▶ [Problem to work on] Reproduce the entries below exactly, but only from the line containing "1) st = OutOfFuel." to the line containing "(** The same", inclusive.

Stored data:

(** C8. On a well-formed scheduler, once [clear(spec)] has removed a
    pending specification no later tick invokes its callback; and
    [clear] of a specification that is not in the queue returns the
    state as it was. *)
Theorem clear_cancels (r : ref) (st : scheduler) :
  well_formed st →
  (r ∈ queue st →
   ∀ fuel nows,
     Forall (λ now, is_fin now = true) nows →
     length (queue st) ≤ fuel →
     ∃ st', run_ticks fuel nows (clear r st) = Returned tt st' ∧
            fired st' r = fired st r) ∧
  (r ∉ queue st → clear r st = st).
Proof.
  intros Hwf. split.
  - intros Hr fuel nows Hnows Hfuel.
    destruct (clear_well_formed r st Hwf) as [Hwf' Hr'].
    destruct (absent_never_fires fuel r nows Hnows (clear r st))
      as (st' & Hrun & Hf & _); [done|done| |by exists st'].
    simpl. pose proof (PriorityQueueFacts.length_remove_elem r _ Hr). lia.
  - intros Hr. unfold clear.
    by rewrite PriorityQueueFacts.remove_absent, set_queue_id.
Qed.

Lemma once_queued_well_formed : well_formed once_queued.
Proof.
  split; simpl.
  - apply NoDup_singleton.
  - apply Forall_singleton. reflexivity.
Qed.

Lemma clear_cancels_witness :
  (∃ st', run_ticks 5 [Fin 1; Fin 2; Fin 3] (clear 0 once_queued)
          = Returned tt st' ∧ fired st' 0 = []) ∧
  clear 0 (clear 0 once_queued) = clear 0 once_queued.
Proof.
  split.
  - destruct (clear_cancels 0 once_queued once_queued_well_formed)
      as [Hpending _].
    apply (Hpending (list_elem_of_here _ _) 5 [Fin 1; Fin 2; Fin 3]).
    + repeat constructor.
    + simpl. lia.
  - destruct (clear_cancels 0 (clear 0 once_queued)) as [_ Hmiss].
    + apply clear_well_formed, once_queued_well_formed.
    + apply Hmiss. apply not_elem_of_nil.
Defined.

(** ** Termination of the drain loop *)

(** C9 (as amended). [tick(now)] returns on every settled queue: no
    reference queued twice, every queued callback at most clearing its
    own event, no queued priority [NaN], and for every queued repeat
    that a firing at [now] would queue back up a priority
    [now + interval * timeScale] that compares strictly later than
    [now].  One more unit of fuel than there are queued items is enough;
    the queue it leaves is settled again and no longer, and the time
    scale is the same. *)
Theorem tick_terminates (fuel : nat) (now : num) (st : scheduler) :
  settled [now] st → length (queue st) < fuel →
  ∃ st', tick fuel now st = Returned tt st' ∧ settled [now] st' ∧
         timeScale st' = timeScale st ∧
         length (queue st') ≤ length (queue st).
Proof.
  intros Hst Hfuel.
  destruct (tick_settled fuel [now] now st) as (st' & Hrun & Hst' & Hp & _);
    [apply list_elem_of_here|done|done|].
  exists st'. split_and!; [done|done|apply Hp..].
Qed.

Lemma tick_terminates_witness :
  ∃ st', tick 2 (Fin 1) repeat_queued = Returned tt st' ∧
         settled [Fin 1] st' ∧ timeScale st' = Fin 1 ∧
         length (queue st') ≤ 1.
Proof.
  apply (tick_terminates 2 (Fin 1) repeat_queued).
  - split; [apply NoDup_singleton|]. apply Forall_singleton. reflexivity.
  - simpl. lia.
Defined.

Lemma spinning_diverges (now ts : num) (r : ref) (fuel : nat) :
  ∀ st, spinning now ts r st →
        berg_scheduler_tick fuel now ts st = OutOfFuel.
Proof.
  induction fuel as [|fuel IH]; intros st Hspin; [done|].
  destruct Hspin as (Hq & e & He & Hty & Hcb & Hend & Hdue & Hnext).
  cbn [berg_scheduler_tick]. rewrite Hq. cbn [PriorityQueue.peek
    PriorityQueue.least PriorityQueue.pop PriorityQueue.remove].
  unfold item_priority at 1. rewrite He, Hdue.
  rewrite decide_True by done.
  destruct fuel as [|n]; [done|].
  cbn [evaluateScoreEvent set_queue heap]. rewrite He, Hcb.
  cbn [run_script]. apply IH. unfold requeue. simpl. rewrite He.
  rewrite bool_decide_eq_true_2, Hend by done. simpl.
  split; [done|]. eexists. simpl. rewrite lookup_insert_eq.
  split; [done|]. simpl. split_and!; done.
Qed.

(** C9 fails as stated: [repeat(-1, callback, 1)] is accepted and queued
    for time 1; at [tick(1)] the repeat fires, is re-armed for
    [1 + (1 / -1) * 1 = 0], is due again, and so on: the drain loop never
    returns, whatever the fuel. *)
Lemma negative_freq_tick_diverges :
  ∃ r st, repeat 1 (Some (Fin (-1))) (Some []) (Some (Fin 1)) None init
          = Returned r st ∧
          ∀ fuel, tick fuel (Fin 1) st = OutOfFuel.
Proof.
  eexists _, _. split; [vm_compute; reflexivity|].
  intros fuel. apply (spinning_diverges (Fin 1) (Fin 1) 0).
  split; [done|]. eexists. split; [reflexivity|]. split_and!; done.
Qed.

(** The same with a time scale of zero: a repeat at 1 Hz queued for time
    1 is rescaled to priority 0 by [setTimeScale(0)] and re-armed for
    [now + 1 * 0 = now] at every firing. *)
Example zero_time_scale_tick_diverges :
  ∃ r st, repeat 1 (Some (Fin 1)) (Some []) (Some (Fin 1)) None init
          = Returned r st ∧
          ∀ fuel, tick fuel (Fin 1) (setTimeScale (Fin 0) st) = OutOfFuel.
Proof.
  eexists _, _. split; [vm_compute; reflexivity|].
  intros fuel. apply (spinning_diverges (Fin 1) (Fin 0) 0).
  split; [done|]. eexists. split; [reflexivity|]. split_and!; done.
Qed.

▶ [Solution below]
          ∀ fuel, tick fuel (Fin 1) st = OutOfFuel.
Proof.
  eexists _, _. split; [vm_compute; reflexivity|].
  intros fuel. apply (spinning_diverges (Fin 1) (Fin 1) 0).
  split; [done|]. eexists. split; [reflexivity|]. split_and!; done.
Qed.

(** The same with a time scale of zero: a repeat at 1 Hz queued for time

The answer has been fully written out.